_Material for the task_:
....

Definition exception_init : M (tables handler) unit :=
  int 3 3 INTR_ON kill "#BP Breakpoint Exception" ;;
  int 4 3 INTR_ON kill "#OF Overflow Exception" ;;
  int 5 3 INTR_ON kill "#BR BOUND Range Exceeded Exception" ;;
  int 0 0 INTR_ON kill "#DE Divide Error" ;;
  int 1 0 INTR_ON kill "#DB Debug Exception" ;;
  int 6 0 INTR_ON kill "#UD Invalid Opcode Exception" ;;
  int 7 0 INTR_ON kill "#NM Device Not Available Exception" ;;
  int 11 0 INTR_ON kill "#NP Segment Not Present" ;;
  int 12 0 INTR_ON kill "#SS Stack Fault Exception" ;;
  int 13 0 INTR_ON kill "#GP General Protection Exception" ;;
  int 16 0 INTR_ON kill "#MF x87 FPU Floating-Point Error" ;;
  int 19 0 INTR_ON kill "#XF SIMD Floating-Point Exception" ;;
  int 14 0 INTR_OFF page_fault "#PF Page-Fault Exception".

Definition syscall_init : M (tables handler) unit := int 48 3 INTR_ON syscall_handler "syscall".

(** The registrations in timer_init, kbd_init, serial_init_queue and disk_init. *)
Definition timer_register : M (tables handler) unit := ext 32 timer_interrupt "8254 Timer".
Definition kbd_init : M (tables handler) unit := ext 33 keyboard_interrupt "8042 Keyboard".
Definition serial_register : M (tables handler) unit := ext (32 + 4) serial_interrupt "serial".
Definition disk_register : M (tables handler) unit :=
  ext (14 + 32) disk_interrupt "hd0" ;; ext (15 + 32) disk_interrupt "hd1".

(** The order of main. *)
Definition boot : M (tables handler) unit :=
  intr_init intr_stubs idt_addr ;;
  timer_register ;;
  kbd_init ;;
  exception_init ;;
  syscall_init ;;
  serial_register ;;
  disk_register.
End Boot.

(** ** The tables as a registry *)

Section Registry.
Context {H : Type} (intr_stubs : Z → Z).

Record entry := Entry { en_handler : H; en_dpl : Z; en_level : intr_level; en_name : string }.
Implicit Types (R : gmap Z entry) (σ : tables H).

Definition gate_for (v : Z) (e : option entry) : gate :=
  match e with
  | Some e => Gate (intr_stubs v) SEL_KCSEG (match e.(en_level) with INTR_ON => 15 | INTR_OFF => 14 end) e.(en_dpl) true
  | None => Gate (intr_stubs v) SEL_KCSEG 14 0 true
  end.

Record registry σ R : Prop := {
  rg_length : length σ.(idt) = 256%nat ∧ length σ.(intr_handlers) = 256%nat ∧ length σ.(intr_names) = 256%nat;
  rg_gate : ∀ v, 0 ≤ v < 256 → ∃ g, σ.(idt) !! Z.to_nat v = Some g ∧ is_u64 g ∧ read_gate g = gate_for v (R !! v);
  rg_handler : ∀ v, 0 ≤ v < 256 → σ.(intr_handlers) !! Z.to_nat v = Some (en_handler <$> R !! v);
  rg_name : ∀ v e, 0 ≤ v < 256 → R !! v = Some e → σ.(intr_names) !! Z.to_nat v = Some e.(en_name);
}.

Definition stubs_ok : Prop := ∀ v, 0 ≤ v < 256 → is_u32 (intr_stubs v) ∧ intr_stubs v ≠ NULL.
Context (HS : stubs_ok).

(** Registering a free vector. *)
Lemma register_run σ R v dpl level h n :
  registry σ R → 0 ≤ v < 256 → 0 ≤ dpl < 4 → R !! v = None →
  ∃ σ', register_handler intr_stubs v dpl level h n σ = Ok (tt, σ') ∧ registry σ' (<[v := Entry h dpl level n]> R) ∧ σ'.(pic) = σ.(pic).
Proof.
  intros [[L1 [L2 L3]] RG RH RN] Hv Hd HR. unfold register_handler.
  pose proof (RH v Hv) as Hh. rewrite HR in Hh. erewrite bind_Ok by (by rewrite Hh). rewrite bind_assert by done.
  destruct (HS v Hv) as [Hu Hz].
  set (ty := match level with INTR_ON => 15 | INTR_OFF => 14 end).
  destruct (make_gate_ok (intr_stubs v) dpl ty Hu Hz Hd ltac:(unfold ty; destruct level; lia)) as (g & Hg & Hg64 & Hrd).
  assert (lift (match level with INTR_ON => make_trap_gate (intr_stubs v) dpl | INTR_OFF => make_intr_gate (intr_stubs v) dpl end) σ = Ok (g, σ)) as Hl.
  { unfold lift, make_trap_gate, make_intr_gate. destruct level; cbn in ty; subst ty; by rewrite Hg. }
  rewrite (bind_Ok _ _ _ _ _ Hl). eexists. split; [reflexivity|]. split; [|done].
  split; cbn [idt intr_handlers intr_names]; [by rewrite !length_insert| | |].
  - intros u Hu'. destruct (decide (u = v)) as [->|Hne].
    + exists g. rewrite lookup_insert_eq, list_lookup_insert_eq by lia. split_and!; [done..|]. rewrite Hrd. by destruct level.
    + rewrite lookup_insert_ne, list_lookup_insert_ne by lia. by apply RG.
  - intros u Hu'. destruct (decide (u = v)) as [->|Hne].
    + by rewrite lookup_insert_eq, list_lookup_insert_eq by lia.
    + rewrite lookup_insert_ne, list_lookup_insert_ne by lia. by apply RH.
  - intros u e Hu'. destruct (decide (u = v)) as [->|Hne].
    + rewrite lookup_insert_eq, list_lookup_insert_eq by lia. by intros [= <-].
    + rewrite lookup_insert_ne, list_lookup_insert_ne by lia. by apply RN.
Qed.

Lemma register_ext_run σ R v h n : registry σ R → 32 ≤ v ≤ 47 → R !! v = None →
  ∃ σ', intr_register_ext intr_stubs v h n σ = Ok (tt, σ') ∧ registry σ' (<[v := Entry h 0 INTR_OFF n]> R) ∧ σ'.(pic) = σ.(pic).
Proof.
  intros HR Hv Hn. unfold intr_register_ext. rewrite bind_assert by (apply andb_true_intro; split; lia). apply register_run; [done|lia|lia|done].
Qed.

Lemma register_int_run σ R v dpl level h n : registry σ R → 0 ≤ v < 256 → ¬ (32 ≤ v ≤ 47) → 0 ≤ dpl < 4 → R !! v = None →
  ∃ σ', intr_register_int intr_stubs v dpl level h n σ = Ok (tt, σ') ∧ registry σ' (<[v := Entry h dpl level n]> R) ∧ σ'.(pic) = σ.(pic).
Proof.
  intros HR Hv Hx Hd Hn. unfold intr_register_int. rewrite bind_assert by (apply orb_true_intro; zcase; [by left|right; lia]). by apply register_run.
Qed.
End Registry.
Arguments entry : clear implicits.

Definition set_up : pics := Pics (Chip 32 0 0 17 4 1 0) (Chip 40 0 0 17 2 1 0).

Lemma pic_init_run {H} (σ : tables H) : pic_init σ = Ok (tt, upd_pic (λ _, set_up) σ).
Proof. reflexivity. Qed.

(** The tables before anything is registered: they are in the BSS. *)
Definition blank_tables {H} (σ : tables H) : Prop :=
  length σ.(idt) = 256%nat ∧ σ.(intr_handlers) = replicate 256 None ∧ length σ.(intr_names) = 256%nat.

Section InitRun.
Context {H : Type} (intr_stubs : Z → Z) (HS : stubs_ok intr_stubs).
Implicit Types (σ : tables H).

Lemma init_gates_run σ : length σ.(idt) = 256%nat →
  ∃ σ', for_upto INTR_CNT (λ i, g <- lift (make_intr_gate (intr_stubs i) 0) ;; set_gate i g) σ = Ok (tt, σ') ∧
    length σ'.(idt) = 256%nat ∧ σ'.(intr_handlers) = σ.(intr_handlers) ∧ σ'.(intr_names) = σ.(intr_names) ∧ σ'.(pic) = σ.(pic) ∧
    ∀ v, 0 ≤ v < 256 → ∃ g, σ'.(idt) !! Z.to_nat v = Some g ∧ is_u64 g ∧ read_gate g = Gate (intr_stubs v) SEL_KCSEG 14 0 true.
Proof.
  intros HL. apply (for_upto_ind (λ i s, length s.(idt) = 256%nat ∧ s.(intr_handlers) = σ.(intr_handlers) ∧ s.(intr_names) = σ.(intr_names) ∧ s.(pic) = σ.(pic) ∧
    ∀ v, 0 ≤ v < i → ∃ g, s.(idt) !! Z.to_nat v = Some g ∧ is_u64 g ∧ read_gate g = Gate (intr_stubs v) SEL_KCSEG 14 0 true)); [done| |].
  - split_and!; [done..|]. intros; lia.
  - intros i s Hi (L & E1 & E2 & E3 & G). change INTR_CNT with 256 in Hi. destruct (HS i Hi) as [Hu Hz].
    destruct (make_gate_ok (intr_stubs i) 0 14 Hu Hz ltac:(lia) ltac:(lia)) as (g & Hg & Hg64 & Hrd).
    rewrite (bind_Ok _ _ _ g s) by (unfold lift, make_intr_gate; by rewrite Hg). eexists. split; [reflexivity|]. cbn. rewrite length_insert.
    split_and!; [done..|]. intros v Hv. destruct (decide (v = i)) as [->|].
    + exists g. by rewrite list_lookup_insert_eq by lia.
    + rewrite list_lookup_insert_ne by lia. apply G. lia.
Qed.

(** The names do not matter to the processor. *)
Definition same_but_names (σ σ' : tables H) : Prop :=
  σ'.(idt) = σ.(idt) ∧ σ'.(intr_handlers) = σ.(intr_handlers) ∧ σ'.(pic) = σ.(pic) ∧ length σ'.(intr_names) = length σ.(intr_names).

Lemma init_names_run σ : ∃ σ', for_upto INTR_CNT (λ i, set_name i "unknown"%string) σ = Ok (tt, σ') ∧ same_but_names σ σ'.
Proof.
  apply (for_upto_ind (λ _ s, same_but_names σ s)); [done|done|]. intros i s _ (E1 & E2 & E3 & E4). eexists. split; [reflexivity|].
  unfold same_but_names. cbn. by rewrite length_insert.
Qed.

Lemma set_names_run ns : ∀ σ, ∃ σ', set_names ns σ = Ok (tt, σ') ∧ same_but_names σ σ'.
Proof.
  induction ns as [|[v n] ns IH]; intros σ; [by exists σ|].
  destruct (IH (Tables σ.(idt) σ.(intr_handlers) (<[Z.to_nat v := n]> σ.(intr_names)) σ.(idtr) σ.(pic))) as (σ' & Hr & E1 & E2 & E3 & E4).
  exists σ'. split; [exact Hr|]. unfold same_but_names. rewrite E1, E2, E3, E4. cbn. by rewrite length_insert.
Qed.

Lemma intr_init_run σ addr : blank_tables σ →
  ∃ σ', intr_init intr_stubs addr σ = Ok (tt, σ') ∧ registry intr_stubs σ' ∅ ∧ σ'.(pic) = set_up.
Proof.
  intros (L1 & L2 & L3). unfold intr_init. rewrite (bind_Ok _ _ _ _ _ (pic_init_run σ)).
  destruct (init_gates_run (upd_pic (λ _, set_up) σ) L1) as (σ1 & Hr1 & G1 & G2 & G3 & G4 & G5). rewrite (bind_Ok _ _ _ _ _ Hr1).
  set (op := make_idtr_operand _ _). rewrite (bind_Ok (lidt op) _ σ1 tt (Tables σ1.(idt) σ1.(intr_handlers) σ1.(intr_names) op σ1.(pic))) by done.
  set (σ2 := Tables _ _ _ op _). destruct (init_names_run σ2) as (σ3 & Hr3 & N1 & N2 & N3 & N4). rewrite (bind_Ok _ _ _ _ _ Hr3).
  destruct (set_names_run exception_names σ3) as (σ4 & Hr4 & M1 & M2 & M3 & M4). exists σ4. split; [exact Hr4|].
  split; [|by rewrite M3, N3]. split.
  - rewrite M1, N1, M2, N2, M4, N4. cbn. rewrite G2, G3. cbn. by rewrite L2.
  - intros v Hv. rewrite lookup_empty, M1, N1. by apply G5.
  - intros v Hv. rewrite lookup_empty, M2, N2. cbn. rewrite G2. cbn. rewrite L2. apply lookup_replicate_2. lia.
  - intros v e Hv. by rewrite lookup_empty.
Qed.
End InitRun.

(** What main has registered when it has started the devices. *)
Definition boot_registry : gmap Z (entry handler) :=
  let x n := Entry kill 0 INTR_ON n in let u n := Entry kill 3 INTR_ON n in let d h n := Entry h 0 INTR_OFF n in
  list_to_map
    [(0, x "#DE Divide Error"); (1, x "#DB Debug Exception"); (3, u "#BP Breakpoint Exception"); (4, u "#OF Overflow Exception");
     (5, u "#BR BOUND Range Exceeded Exception"); (6, x "#UD Invalid Opcode Exception"); (7, x "#NM Device Not Available Exception");
     (11, x "#NP Segment Not Present"); (12, x "#SS Stack Fault Exception"); (13, x "#GP General Protection Exception");
     (14, d page_fault "#PF Page-Fault Exception"); (16, x "#MF x87 FPU Floating-Point Error"); (19, x "#XF SIMD Floating-Point Exception");
     (32, d timer_interrupt "8254 Timer"); (33, d keyboard_interrupt "8042 Keyboard"); (36, d serial_interrupt "serial");
     (46, d disk_interrupt "hd0"); (47, d disk_interrupt "hd1"); (48, Entry syscall_handler 3 INTR_ON "syscall")]%string.

(** A computation that only registers handlers. *)
Definition registers {H} (stubs : Z → Z) (c : M (tables H) unit) (R R' : gmap Z (entry H)) : Prop :=
  ∀ σ, registry stubs σ R → ∃ σ', c σ = Ok (tt, σ') ∧ registry stubs σ' R' ∧ σ'.(pic) = σ.(pic).

Lemma registers_seq {H} stubs (c d : M (tables H) unit) R R1 R2 :
  registers stubs c R R1 → registers stubs d R1 R2 → registers stubs (c ;; d) R R2.
Proof.
  intros Hc Hd σ HR. destruct (Hc σ HR) as (σ1 & H1 & HR1 & P1). destruct (Hd σ1 HR1) as (σ2 & H2 & HR2 & P2).
  exists σ2. rewrite (bind_Ok _ _ _ _ _ H1). split_and!; [done..|congruence].
Qed.

Section BootRun.
Context (intr_stubs : Z → Z) (HS : stubs_ok intr_stubs).

Lemma registers_int v dpl level h n R : 0 ≤ v < 256 → ¬ (32 ≤ v ≤ 47) → 0 ≤ dpl < 4 → R !! v = None →
  registers intr_stubs (intr_register_int (H := handler) intr_stubs v dpl level h n) R (<[v := Entry h dpl level n]> R).
Proof. intros Hv Hx Hd Hn σ HR. by apply register_int_run. Qed.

....

_Work task_: From the first line of the listing above to the line with "exception_init ;;", please transcribe each line exactly, both ends included, and nothing beyond that.

_The answer_:
Definition exception_init : M (tables handler) unit :=
  int 3 3 INTR_ON kill "#BP Breakpoint Exception" ;;
  int 4 3 INTR_ON kill "#OF Overflow Exception" ;;
  int 5 3 INTR_ON kill "#BR BOUND Range Exceeded Exception" ;;
  int 0 0 INTR_ON kill "#DE Divide Error" ;;
  int 1 0 INTR_ON kill "#DB Debug Exception" ;;
  int 6 0 INTR_ON kill "#UD Invalid Opcode Exception" ;;
  int 7 0 INTR_ON kill "#NM Device Not Available Exception" ;;
  int 11 0 INTR_ON kill "#NP Segment Not Present" ;;
  int 12 0 INTR_ON kill "#SS Stack Fault Exception" ;;
  int 13 0 INTR_ON kill "#GP General Protection Exception" ;;
  int 16 0 INTR_ON kill "#MF x87 FPU Floating-Point Error" ;;
  int 19 0 INTR_ON kill "#XF SIMD Floating-Point Exception" ;;
  int 14 0 INTR_OFF page_fault "#PF Page-Fault Exception".

Definition syscall_init : M (tables handler) unit := int 48 3 INTR_ON syscall_handler "syscall".

(** The registrations in timer_init, kbd_init, serial_init_queue and disk_init. *)
Definition timer_register : M (tables handler) unit := ext 32 timer_interrupt "8254 Timer".
Definition kbd_init : M (tables handler) unit := ext 33 keyboard_interrupt "8042 Keyboard".
Definition serial_register : M (tables handler) unit := ext (32 + 4) serial_interrupt "serial".
Definition disk_register : M (tables handler) unit :=
  ext (14 + 32) disk_interrupt "hd0" ;; ext (15 + 32) disk_interrupt "hd1".

(** The order of main. *)
Definition boot : M (tables handler) unit :=
  intr_init intr_stubs idt_addr ;;
  timer_register ;;
  kbd_init ;;
  exception_init ;;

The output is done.